O impeachment é a via política clássica, precisando do endosso inicial do presidente da Câmara dos Deputados, até agora inexistente, para existir. Mas também existe a via penal, no inquérito que corre no Supremo. Embora ainda em fase de investigação, é a frente mais avançada. O procurador-geral, apontado por Bolsonaro em setembro passado, decidirá se há material para denunciá-lo ―mas, em qualquer caso, o pedido precisaria de autorização do Congresso para virar uma ação penal e afastar o presidente. A tentativa de se blindar com apoio parlamentar está em pleno vapor. O presidente, que que governou o primeiro ano com uma maioria parlamentar instável, agora investe em assegurar cargos para garantir os votos do chamado Centrão. Recriou até um ministério exclusivamente para isso.

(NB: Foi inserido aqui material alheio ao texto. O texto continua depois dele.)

(** C6, witness: raw bytes under the name "report.docx". *)
Lemma process_file_unsupported_witness :
  (BytesObject "PK" = BytesObject "PK" /\ Some "report.docx" = Some "report.docx"
   /\ "report.docx" <> "")
  /\ PyStr.endswith (PyStr.lower "report.docx") ".pdf" = false
  /\ PyStr.endswith (PyStr.lower "report.docx") ".txt" = false
  /\ exists w',
       sample_process_file (BytesObject "PK") (Some "report.docx") Sample.empty_world
       = (Ok (Text "不支持的文件类型: report.docx"), w')
       /\ fs w' = fs Sample.empty_world /\ io w' = io Sample.empty_world
       /\ uuid_seed w' = uuid_seed Sample.empty_world.
Proof.
  split; [repeat split; discriminate|]. split; [reflexivity|]. split; [reflexivity|].
  apply (process_file_unsupported Sample.digest Sample.uuid_hex Sample.load_pdf
           Sample.message Sample.processor (BytesObject "PK") (Some "report.docx")
           "PK" "report.docx" Sample.empty_world).
  - right. repeat split. discriminate.
  - reflexivity.
  - reflexivity.
Defined.

(** C7, witness: the name "notes.txt". *)
Lemma process_file_txt_hello_witness :
  PyStr.endswith "notes.txt" ".txt" = true
  /\ exists w',
       sample_process_file (BytesObject "hello") (Some "notes.txt") Sample.empty_world
       = (Ok (Text "hello"), w')
       /\ fs w' = fs Sample.empty_world /\ io w' = io Sample.empty_world
       /\ uuid_seed w' = uuid_seed Sample.empty_world.
Proof.
  split; [reflexivity|].
  apply (process_file_txt_hello Sample.digest Sample.uuid_hex Sample.load_pdf
           Sample.message Sample.processor "notes.txt" Sample.empty_world).
  reflexivity.
Defined.

(** C8, witness: raw bytes with the file name missing. *)
Lemma process_file_invalid_input_witness :
  (exists content, BytesObject "%PDF hello" = BytesObject content
                   /\ (@None string = None \/ @None string = Some ""))
  /\ exists w',
       sample_process_file (BytesObject "%PDF hello") None Sample.empty_world
       = (Raise (mkExn Exception
                   "处理文件失败: 参数错误：需要提供有效的文件对象或文件内容和文件名"), w')
       /\ fs w' = fs Sample.empty_world /\ io w' = io Sample.empty_world
       /\ uuid_seed w' = uuid_seed Sample.empty_world.
Proof.
  assert (exists content, BytesObject "%PDF hello" = BytesObject content
                          /\ (@None string = None \/ @None string = Some "")) as H
    by (exists "%PDF hello"; split; [reflexivity|left; reflexivity]).
  split; [exact H|].
  apply (process_file_invalid_input Sample.digest Sample.uuid_hex Sample.load_pdf
           Sample.message Sample.processor (BytesObject "%PDF hello") None
           Sample.empty_world).
  right. exact H.
Defined.


(** C9, counterexample.  Three cache records, the unlink of one of them
    refused.  [clear_cache] deletes the record that comes before it in the
    order of the directory listing, stops at the refused one, logs the
    failure and raises that very exception to the caller; the refused
    record stays, and so does the record after it, which nothing keeps
    from being deleted. *)
Lemma clear_cache_reraises_unlink_failure :
  let w := Sample.world {[".cache/a.json" := JsonText (JList []);
                          ".cache/b.json" := JsonText (JList []);
                          ".cache/c.json" := JsonText (JList [])]}
                        (Sample.unlink_denied_at ".cache/a.json") in
  let outcome := clear_cache Sample.message Sample.processor w in
  (glob_json ".cache" w).1 = Ok [".cache/c.json"; ".cache/a.json"; ".cache/b.json"]
  /\ fault w Unlink ".cache/b.json" = None
  /\ outcome.1 = Raise Sample.denied
  /\ logged w outcome.2 = [Log ERROR "清除缓存失败: permission denied"]
  /\ fs outcome.2 !! ".cache/c.json" = None
  /\ fs outcome.2 !! ".cache/a.json" = Some (JsonText (JList []))
  /\ fs outcome.2 !! ".cache/b.json" = Some (JsonText (JList [])).
Proof. vm_compute. repeat split; reflexivity. Qed.

(** C9, witness: two cache records and a scratch file with no fault, and
    the three records above with one unlink refused. *)
Lemma clear_cache_outcome_witness :
  (let w := Sample.world {[".cache/a.json" := JsonText (JList []);
                           ".cache/b.json" := Raw "garbage";
                           "temp/temp_0.pdf" := Raw "%PDF"]} Sample.no_fault in
   (forall p, glob_json_match ".cache" p = true -> fault w Unlink p = None)
   /\ exists w',
        clear_cache Sample.message Sample.processor w = (Ok tt, w')
        /\ fs w' !! ".cache/a.json" = None
        /\ fs w' !! ".cache/b.json" = None
        /\ fs w' !! "temp/temp_0.pdf" = Some (Raw "%PDF"))
  /\ (let w := Sample.world {[".cache/a.json" := JsonText (JList []);
                              ".cache/b.json" := JsonText (JList []);
                              ".cache/c.json" := JsonText (JList [])]}
                            (Sample.unlink_denied_at ".cache/a.json") in
      (exists p, glob_json_match ".cache" p = true /\ is_Some (fs w !! p)
                 /\ is_Some (fault w Unlink p))
      /\ exists done p todo e w',
           (glob_json ".cache" w).1 = Ok (done ++ p :: todo)%list
           /\ fault w Unlink p = Some e
           /\ clear_cache Sample.message Sample.processor w = (Raise e, w')
           /\ (forall q, In q done -> fs w' !! q = None)
           /\ (forall q, In q (p :: todo) -> fs w' !! q = fs w !! q)).
Proof.
  split.
  - intros w.
    assert (forall p, glob_json_match ".cache" p = true -> fault w Unlink p = None) as Hok
      by (intros p _; reflexivity).
    split; [exact Hok|].
    destruct (clear_cache_outcome Sample.message Sample.processor w) as [Hall _].
    destruct (Hall Hok) as (w' & Hrun & Hgone & Hkept).
    exists w'. split; [exact Hrun|].
    split; [apply Hgone; reflexivity|]. split; [apply Hgone; reflexivity|].
    etransitivity; [apply Hkept; reflexivity|]. vm_compute. reflexivity.
  - intros w.
    assert (exists p, glob_json_match ".cache" p = true /\ is_Some (fs w !! p)
                      /\ is_Some (fault w Unlink p)) as Hrefused.
    { exists ".cache/a.json". split; [reflexivity|]. split; vm_compute; eauto. }
    split; [exact Hrefused|].
    destruct (clear_cache_outcome Sample.message Sample.processor w) as [_ Hstop].
    destruct (Hstop Hrefused)
      as (done & p & todo & e & w' & Hglob & _ & Hp & Hrun & _ & _ & Hgone & Hrest & _).
    exists done, p, todo, e, w'.
    split; [exact Hglob|]. split; [exact Hp|]. split; [exact Hrun|].
    split; [exact Hgone|]. intros q Hq. apply (Hrest q Hq).
Defined.


(** ** The model on further inputs *)

Example upper_case_extension :
  PyStr.endswith (PyStr.lower "REPORT.PDF") ".pdf" = true.
Proof. reflexivity. Qed.

Example utf8_accepts_multibyte : PyStr.utf8_valid "不支持" = true.
Proof. reflexivity. Qed.

Example utf8_rejects_stray_byte :
  PyStr.utf8_valid (String (ascii_of_N 255) "") = false.
Proof. reflexivity. Qed.

Example utf8_rejects_lone_surrogate : PyStr.utf8_valid Sample.lone_surrogate = false.
Proof. reflexivity. Qed.

(** The dict of a chunk carries its [id], and a tuple is written as an
    array. *)
Example dict_of_a_chunk :
  to_json (Document_dict (mkDocument "text" [("bbox", PTuple [PInt 0; PInt 9])] None))
  = inr (JDict [("id", JNull);
                ("metadata", JDict [("bbox", JList [JInt 0; JInt 9])]);
                ("page_content", JStr "text");
                ("type", JStr "Document")]).
Proof. reflexivity. Qed.

(** The encoder stops at the first value it cannot write. *)
Example dump_stops_at_first_failure :
  to_json (PList [PInt 1; PStr Sample.lone_surrogate; PObject "<object>"])
  = inl UnicodeEncodeError
  /\ to_json (PList [PInt 1; PObject "<object>"; PStr Sample.lone_surrogate])
     = inl TypeError.
Proof. split; reflexivity. Qed.

(** A record with a key [self], and one whose [id] is a list, are
    rejected; a numeric [id] is taken as its decimal text. *)
Example constructor_rejects_self_key :
  Document_of_kwargs Sample.message (JDict [("page_content", JStr "text"); ("self", JInt 1)])
  = Raise (mkExn TypeError "invalid document").
Proof. reflexivity. Qed.

Example constructor_rejects_list_id :
  Document_of_kwargs Sample.message (JDict [("page_content", JStr "text"); ("id", JList [])])
  = Raise (mkExn ValidationError "invalid document").
Proof. reflexivity. Qed.

Example constructor_coerces_numeric_id :
  Document_of_kwargs Sample.message (JDict [("page_content", JStr "text"); ("id", JInt 42)])
  = Ok (mkDocument "text" [] (Some "42")).
Proof. vm_compute. reflexivity. Qed.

No horizonte, há outro fator: o general da reserva Hamilton Mourão. O vice-presidente assumirá o poder se Bolsonaro cair —salvo que ambos sejam retirados nas ações que correm no TSE. Ainda que Mourão tenha sido a primeira escolhida do presidente, os seguidores de Bolsonaro consideram que o fato de Mourão proceder das Forças Armadas poderia ser um elemento dissuasivo ante a tentação de destituir o presidente. A cientista política Martins aponta outro fator importante: “Mourão não é um político, o que dificulta sua conversa com o Congresso” para realizar uma eventual destituição. Salvo surpresas, as eleições municipais previstas para o fim do ano, e a renovação do comando do Senado e da Câmara no começo do ano que vem, serão o melhor termômetro para medir as forças de Bolsonaro e seus aliados.